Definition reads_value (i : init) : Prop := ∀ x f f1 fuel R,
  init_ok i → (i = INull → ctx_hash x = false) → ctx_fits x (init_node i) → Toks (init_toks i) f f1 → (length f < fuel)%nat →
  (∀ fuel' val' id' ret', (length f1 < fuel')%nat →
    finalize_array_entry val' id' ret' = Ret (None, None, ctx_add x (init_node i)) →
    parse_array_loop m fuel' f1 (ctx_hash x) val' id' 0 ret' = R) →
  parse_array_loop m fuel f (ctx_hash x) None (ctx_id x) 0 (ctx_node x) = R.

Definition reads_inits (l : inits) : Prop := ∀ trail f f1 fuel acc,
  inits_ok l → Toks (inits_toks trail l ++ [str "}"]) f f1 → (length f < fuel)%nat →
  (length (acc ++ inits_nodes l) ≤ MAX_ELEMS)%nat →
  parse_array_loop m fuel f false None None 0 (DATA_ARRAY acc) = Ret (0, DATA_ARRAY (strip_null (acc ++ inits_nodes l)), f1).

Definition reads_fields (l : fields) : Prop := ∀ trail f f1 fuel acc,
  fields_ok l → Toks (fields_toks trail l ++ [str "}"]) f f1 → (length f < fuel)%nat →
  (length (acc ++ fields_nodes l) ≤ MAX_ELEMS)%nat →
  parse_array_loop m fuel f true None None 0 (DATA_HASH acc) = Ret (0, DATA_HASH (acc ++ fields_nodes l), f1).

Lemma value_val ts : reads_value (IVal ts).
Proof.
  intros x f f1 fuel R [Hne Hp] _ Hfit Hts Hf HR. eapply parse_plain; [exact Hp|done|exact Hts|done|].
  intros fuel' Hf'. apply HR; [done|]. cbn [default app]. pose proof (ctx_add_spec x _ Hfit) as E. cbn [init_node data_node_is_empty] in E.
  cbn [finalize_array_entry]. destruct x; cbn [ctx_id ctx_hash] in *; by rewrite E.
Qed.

------------

### ACTION ITEM
Output nothing but the line containing "parse_array_loop m fuel f true" and each line after it in the entries above, exactly as written.

### RESPONSE TO THIS TASK
  parse_array_loop m fuel f true None None 0 (DATA_HASH acc) = Ret (0, DATA_HASH (acc ++ fields_nodes l), f1).

Lemma value_val ts : reads_value (IVal ts).
Proof.
  intros x f f1 fuel R [Hne Hp] _ Hfit Hts Hf HR. eapply parse_plain; [exact Hp|done|exact Hts|done|].
  intros fuel' Hf'. apply HR; [done|]. cbn [default app]. pose proof (ctx_add_spec x _ Hfit) as E. cbn [init_node data_node_is_empty] in E.
  cbn [finalize_array_entry]. destruct x; cbn [ctx_id ctx_hash] in *; by rewrite E.
Qed.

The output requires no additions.